UAV stands for Unmanned Aerial Vehicle and is the internationally accepted name for an unmanned aerial vehicle such as Örnen. TUAV, on the other hand, stands for Tactical Unmanned Aerial Vehicle. This means that Örnen is significantly larger - and can fly further and higher – than its smaller cousins Svalan and Korpen that also fly in Mali and which actually started operating a few weeks earlier than Örnen.
The Head of the TUAV unit is relieved that Örnen could finally take to the skies and is responsible for ensuring that everything works properly. He states that it has been a long journey in more respects than merely the distance from Sweden! Mali is a new location for the unit, the equipment has been moved a long way and the preconditions for flying in Mali are very different.
The start of operations for the TUAV, on Friday evening at Camp Nobel's airfield, marks the beginning of a period of intensive flying operations for Mali 01's TUAV unit.
This means long working sessions for the TUAV unit's personnel comprising technicians, imagery analysts, sensor operators, operation supervisors and pilots.
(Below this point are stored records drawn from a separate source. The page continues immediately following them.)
Lemma from_stacked_ok ps active : ps <> [] -> tree_ok (Split (from_stacked_pane_ids ps active)).
Proof.
  intros Hne. constructor; [|apply panes_ok].
  unfold has_children, has_parallel_weights, has_active_in_range, from_stacked_pane_ids. simpl.
  rewrite length_replicate, length_fmap.
  split_and!; [by destruct ps|done|destruct ps; [done|simpl; lia]|done].
Qed.

Lemma add_panes_to_stack_spec t anchor ps :
  match add_panes_to_stack t anchor ps with
  | None => False
  | Some (inl e) => e = SplitPaneNotFound anchor /\ anchor ∉ list_leaf_pane_ids t
  | Some (inr t') => exists pre block post,
      anchor ∈ block /\ list_leaf_pane_ids t = pre ++ block ++ post
      /\ list_leaf_pane_ids t' = pre ++ (block ++ ps) ++ post
      /\ (tree_ok t -> tree_ok t')
  end.
Proof.
  unfold add_panes_to_stack. destruct (has_pane anchor t) eqn:Eh; simpl;
    [|split; [done|by apply has_pane_false]].
  apply has_pane_iff in Eh. case_bool_decide as Hps.
  { subst ps. exists [], (list_leaf_pane_ids t), []. simpl. by rewrite !app_nil_r. }
  destruct (find_containing_stack_path t anchor) as [path|] eqn:Es.
  - apply find_containing_stack_path_Some in Es as (pp & depth & stack & Hp & -> & Hget & _).
    unfold get_split_at_path_mut. rewrite Hget.
    destruct (edit_on_path anchor t pp depth (fun _ => Split (foldl push_stack_member stack ps)) Hp)
      as (m & t' & pre & post & Hm & -> & Hin & H1 & H2 & Hok). simpl.
    rewrite Hget in Hm. injection Hm as <-. rewrite push_members_leaves in H2.
    exists pre, (list_leaf_pane_ids (Split stack)), post. split_and!; try done.
    intros Ht. apply Hok; [done|]. apply push_members_ok.
    exact (get_node_at_path_every _ t _ _ Ht Hget).
  - apply find_pane_path_is_Some in Eh as [pp Hp]. rewrite Hp. simpl.
    destruct (edit_on_path anchor t pp (length pp)
      (fun _ => Split (from_stacked_pane_ids (anchor :: ps) 0)) Hp)
      as (m & t' & pre & post & Hm & Ht' & Hin & H1 & H2 & Hok).
    rewrite take_ge in Hm, Ht' by done. rewrite Ht'. simpl.
    rewrite (find_pane_path_node _ _ _ Hp) in Hm. injection Hm as <-.
    rewrite from_stacked_leaves in H2. exists pre, [anchor], post. split_and!; try done.
    intros Ht. apply Hok; [done|by apply from_stacked_ok].
Qed.

(** ** Taking a pane out *)

Lemma remove_in_children_Some remove k cs i status c' :
  remove_in_children remove k cs = Some (i, status, c') ->
  exists j c, i = (k + j)%nat /\ cs !! j = Some c /\ remove c = (status, c')
    /\ status <> PaneNotFound
    /\ forall j' c0, (j' < j)%nat -> cs !! j' = Some c0 -> (remove c0).1 = PaneNotFound.
Proof.
  revert k. induction cs as [|c cs IH]; intros k; simpl; [done|].
  destruct (remove c) as [st cr] eqn:E.
  assert (st <> PaneNotFound -> Some (k, st, cr) = Some (i, status, c') ->
    exists j c1, i = (k + j)%nat /\ (c :: cs) !! j = Some c1 /\ remove c1 = (status, c')
      /\ status <> PaneNotFound
      /\ forall j' c0, (j' < j)%nat -> (c :: cs) !! j' = Some c0 -> (remove c0).1 = PaneNotFound)
    as Hhere.
  { intros Hst [= <- <- <-]. exists 0%nat, c. split_and!; [lia|done|done|done|]. intros; lia. }
  destruct st; [|by apply Hhere..].
  intros (j & c1 & -> & Hj & Hr & Hne & Hall)%IH. exists (S j), c1.
  split_and!; [lia|done|done|done|]. intros [|j'] c0 Hlt Hc0; simplify_eq/=; [by rewrite E|].
  eapply Hall; [|done]. lia.
Qed.

Lemma remove_in_children_None remove k cs :
  remove_in_children remove k cs = None <-> Forall (fun c => (remove c).1 = PaneNotFound) cs.
Proof.
  revert k. induction cs as [|c cs IH]; intros k; simpl; [split; [by constructor|done]|].
  rewrite Forall_cons. destruct (remove c) as [st cr]. simpl.
  destruct st; [rewrite IH; tauto|split; [done|by intros [? _]]..].
Qed.

(** What a removal does to the leaves, and to a well-formed tree. *)
Definition removal_spec (p : PaneId) (n : LayoutNode) (result : PaneRemovalStatus * LayoutNode)
    : Prop :=
  match result.1 with
  | PaneNotFound => p ∉ list_leaf_pane_ids n /\ result.2 = n
  | Removed => exists pre post, p ∉ pre /\ list_leaf_pane_ids n = pre ++ p :: post
      /\ list_leaf_pane_ids result.2 = pre ++ post /\ (tree_ok n -> tree_ok result.2)
  | SubtreeEmpty => list_leaf_pane_ids n = [p]
  end.

(** The leaves before the child in which the pane was found hold no [p]. *)
Lemma earlier_children_without p cs j :
  Forall (fun c => removal_spec p c (remove_leaf p c)) cs ->
  (forall j' c0, (j' < j)%nat -> cs !! j' = Some c0 -> (remove_leaf p c0).1 = PaneNotFound) ->
  p ∉ (take j cs ≫= list_leaf_pane_ids).
Proof.
  intros Hcs Hbefore (c & Hp & Hc)%list_elem_of_bind.
  apply list_elem_of_lookup in Hc as [i Hi]. apply lookup_take_Some in Hi as [Hi Hlt].
  rewrite Forall_lookup in Hcs. specialize (Hcs i c Hi). unfold removal_spec in Hcs.
  rewrite (Hbefore i c Hlt Hi) in Hcs. by destruct Hcs.
Qed.

Lemma set_active_child_after_removal_range s i :
  (i < S (length (children s)))%nat -> children s <> [] ->
  (active_child_index s < S (length (children s)))%nat ->
  (direction s <> Stacked -> active_child_index s = 0%nat) ->
  has_active_in_range (set_active_child_after_removal s i).
Proof.
  intros Hi Hne Hact Hdir. unfold has_active_in_range, set_active_child_after_removal. simpl.
  assert (0 < length (children s))%nat by (destruct (children s); [done|simpl; lia]).
  split; [lia|]. intros Hd. rewrite (Hdir Hd). by case_match.
Qed.

Lemma remove_leaf_spec p n : removal_spec p n (remove_leaf p n).
Proof.
  induction n as [q|s IH] using LayoutNode_tree_ind.
  { unfold removal_spec. simpl. destruct (q =? p) eqn:E; bools; rewrite list_leaf_pane_ids_Pane.
    - by subst.
    - split; [set_solver|done]. }
  simpl. destruct (remove_in_children _ _ _) as [[[i status] c']|] eqn:E.
  2: { apply remove_in_children_None in E. split; [|done]. simpl.
       rewrite elem_of_leaves_Split. intros (c & Hc & Hp).
       rewrite Forall_forall in IH. rewrite Forall_forall in E.
       specialize (IH c Hc). unfold removal_spec in IH. rewrite (E c Hc) in IH. by destruct IH. }
  apply remove_in_children_Some in E as (j & c & -> & Hj & Hr & Hne & Hbefore). simpl.
  pose proof (earlier_children_without p _ j IH Hbefore) as Hpre.
  pose proof (lookup_lt_Some _ _ _ Hj) as Hlt.
  assert (list_leaf_pane_ids (Split s) = (take j (children s) ≫= list_leaf_pane_ids)
    ++ list_leaf_pane_ids c ++ (drop (S j) (children s) ≫= list_leaf_pane_ids)) as Hleaves.
  { rewrite list_leaf_pane_ids_Split. rewrite <- (take_drop_middle _ _ _ Hj) at 1.
    by rewrite bind_app. }
  rewrite Forall_lookup in IH. specialize (IH j c Hj). unfold removal_spec in IH.
  rewrite Hr in IH. simpl in IH. destruct status; [done| |].
  - destruct IH as (pre & post & H1 & H2 & H3 & H4).
    exists ((take j (children s) ≫= list_leaf_pane_ids) ++ pre),
      (post ++ (drop (S j) (children s) ≫= list_leaf_pane_ids)).
    rewrite Hleaves, H2. split_and!; [set_solver|by rewrite <- !app_assoc| |].
    + simpl. rewrite list_leaf_pane_ids_Split. simpl.
      rewrite insert_take_drop, bind_app by done. simpl. rewrite H3. by rewrite <- !app_assoc.
    + intros [Hs Hcs]%every_split_Split_inv. constructor.
      * by apply tree_ok_reads_shape_only; [rewrite length_insert|].
      * apply Forall_insert; [done|]. apply H4. rewrite Forall_lookup in Hcs. by eapply Hcs.
  - case_bool_decide as Hempty; unfold removal_spec; simpl in *.
    + rewrite Hleaves, IH. rewrite delete_take_drop in Hempty.
      apply app_eq_nil in Hempty as [-> ->]. done.
    + exists (take j (children s) ≫= list_leaf_pane_ids),
        (drop (S j) (children s) ≫= list_leaf_pane_ids).
      rewrite Hleaves, IH. split_and!; [done|done| |].
      * rewrite list_leaf_pane_ids_Split. simpl. by rewrite delete_take_drop, bind_app.
      * intros [(H1 & H2 & H3 & H4)%id Hcs]%every_split_Split_inv.
        unfold has_parallel_weights in H2. rewrite (proj2 (Nat.ltb_lt _ _)) in * by lia.
        pose proof (length_delete (children s) j ltac:(eauto)) as Hdl.
        pose proof (length_delete (weights s) j ltac:(apply lookup_lt_is_Some_2; lia)) as Hdw.
        constructor.
        -- split; [done|]. split; [unfold has_parallel_weights; simpl; lia|].
           apply set_active_child_after_removal_range; simpl; [lia|done|lia|done].
        -- simpl. rewrite delete_take_drop. apply Forall_app. split;
             [by apply Forall_take|by apply Forall_drop].
Qed.

Lemma remove_pane_spec t p :
  match remove_pane t p with
  | inl (RemovePaneNotFound q) => q = p /\ p ∉ list_leaf_pane_ids t
  | inl (LastPane q) => q = p /\ list_leaf_pane_ids t = [p]
  | inr t' => exists pre post, p ∉ pre /\ list_leaf_pane_ids t = pre ++ p :: post
      /\ list_leaf_pane_ids t' = pre ++ post /\ list_leaf_pane_ids t' <> []
      /\ (tree_ok t -> tree_ok t')
  end.
Proof.
  unfold remove_pane. pose proof (remove_leaf_spec p t) as H. unfold removal_spec in H.
  destruct (remove_leaf p t) as [[] t']; simpl in H; [tauto| |done].
  destruct H as (pre & post & H1 & H2 & H3 & H4). case_bool_decide as He.
  - split; [done|]. rewrite H3 in He. apply app_eq_nil in He as [-> ->]. done.
  - exists pre, post. done.
Qed.

(** ** Properties *)

(** A split fails exactly when its target is not a leaf, and never walks
    off the tree. On success the new pane stands beside the operand, a block
    of leaves that holds the target: after it for [Right] and [Down], before
    it for [Left] and [Up]; every other leaf keeps its place, and a
    well-formed tree stays well-formed. *)
Theorem split_adds_beside_target t target new d :
  match split_leaf t target new d with
  | None => False
  | Some (inl e) => e = SplitPaneNotFound target /\ target ∉ list_leaf_pane_ids t
  | Some (inr t') => exists pre block post,
      target ∈ block
      /\ list_leaf_pane_ids t = pre ++ block ++ post
      /\ list_leaf_pane_ids t'
         = pre ++ (match d with Right | Down => block ++ [new] | Left | Up => new :: block end) ++ post
      /\ (tree_ok t -> tree_ok t')
  end.
Proof. apply split_leaf_spec. Qed.

(** Stacking fails exactly when the anchor is not a leaf, and never walks
    off the tree. On success the new panes stand in the order given directly
    after a block of leaves that holds the anchor; every other leaf keeps its
    place, and a well-formed tree stays well-formed. *)
Theorem stacking_appends_members t anchor ps :
  match add_panes_to_stack t anchor ps with
  | None => False
  | Some (inl e) => e = SplitPaneNotFound anchor /\ anchor ∉ list_leaf_pane_ids t
  | Some (inr t') => exists pre block post,
      anchor ∈ block /\ list_leaf_pane_ids t = pre ++ block ++ post
      /\ list_leaf_pane_ids t' = pre ++ (block ++ ps) ++ post
      /\ (tree_ok t -> tree_ok t')
  end.
Proof. apply add_panes_to_stack_spec. Qed.

(** A removal takes exactly one leaf out, the first that holds the pane,
    and keeps the order of the others. It fails with [PaneNotFound] exactly
    when no leaf holds the pane and with [LastPane] exactly when it is the
    only leaf; a well-formed tree stays well-formed, so no emptied split is
    left behind. *)
Theorem remove_takes_one_leaf t p :
  match remove_pane t p with
  | inl (RemovePaneNotFound q) => q = p /\ p ∉ list_leaf_pane_ids t
  | inl (LastPane q) => q = p /\ list_leaf_pane_ids t = [p]
  | inr t' => exists pre post, p ∉ pre /\ list_leaf_pane_ids t = pre ++ p :: post
      /\ list_leaf_pane_ids t' = pre ++ post /\ list_leaf_pane_ids t' <> []
      /\ (tree_ok t -> tree_ok t')
  end.
Proof. apply remove_pane_spec. Qed.

(** After the child at [i] of a stack is removed, another member that was
    active stays the active one; removing the active member activates the one
    that slid into its place, or the last member when there is none. *)
Theorem removal_keeps_active_member s i :
  (i < length (children s))%nat -> (active_child_index s < length (children s))%nat ->
  delete i (children s) <> [] ->
  let s' := set_active_child_after_removal
    (MkSplitNode (direction s) (delete i (children s)) (delete i (weights s))
       (active_child_index s)) i in
  (i <> active_child_index s ->
     children s' !! get_active_child_index s' = children s !! active_child_index s)
  /\ (i = active_child_index s -> (S i < length (children s))%nat ->
     children s' !! get_active_child_index s' = children s !! S i)
  /\ (i = active_child_index s -> S i = length (children s) ->
     S (get_active_child_index s') = length (children s')).
Proof.
  intros Hi Ha Hne s'. subst s'. unfold get_active_child_index, set_active_child_after_removal.
  simpl. pose proof (length_delete (children s) i ltac:(by apply lookup_lt_is_Some_2)) as Hl.
  assert (0 < length (delete i (children s)))%nat by (destruct (delete i (children s)); [done|simpl; lia]).
  destruct (i <? active_child_index s)%nat eqn:E; bools.
  - split_and!; [|lia..]. intros _. rewrite list_lookup_delete_ge by lia. f_equal. lia.
  - split_and!.
    + intros Hia. rewrite list_lookup_delete_lt by lia. f_equal. lia.
    + intros -> Hlast. rewrite list_lookup_delete_ge by lia. f_equal. lia.
    + lia.
Qed.

Lemma removal_keeps_active_member_witness :
  let s := from_stacked_pane_ids [1; 2; 3] 2 in
  let s' := set_active_child_after_removal
    (MkSplitNode (direction s) (delete 0%nat (children s)) (delete 0%nat (weights s))
       (active_child_index s)) 0 in
  children s' !! get_active_child_index s' = Some (Pane 3).
Proof.
  refine (proj1 (removal_keeps_active_member (from_stacked_pane_ids [1; 2; 3] 2) 0 _ _ _) _);
    vm_compute; [lia|lia|discriminate|discriminate].
Defined.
All of these have a vital role to play in ensuring that the vehicle is able to fly and deliver images that, in their turn, become important elements of the intelligence collection that is main task of the Mali detachment.
"It's really good that we have now got the one jigsaw piece that we were lacking in our intelligence collection capability. So now we're operating in Malian airspace and this means that we can be much more active in our information gathering," says Lieutenant Colonel Carl-Magnus R Svensson, who is in charge of Mali 01.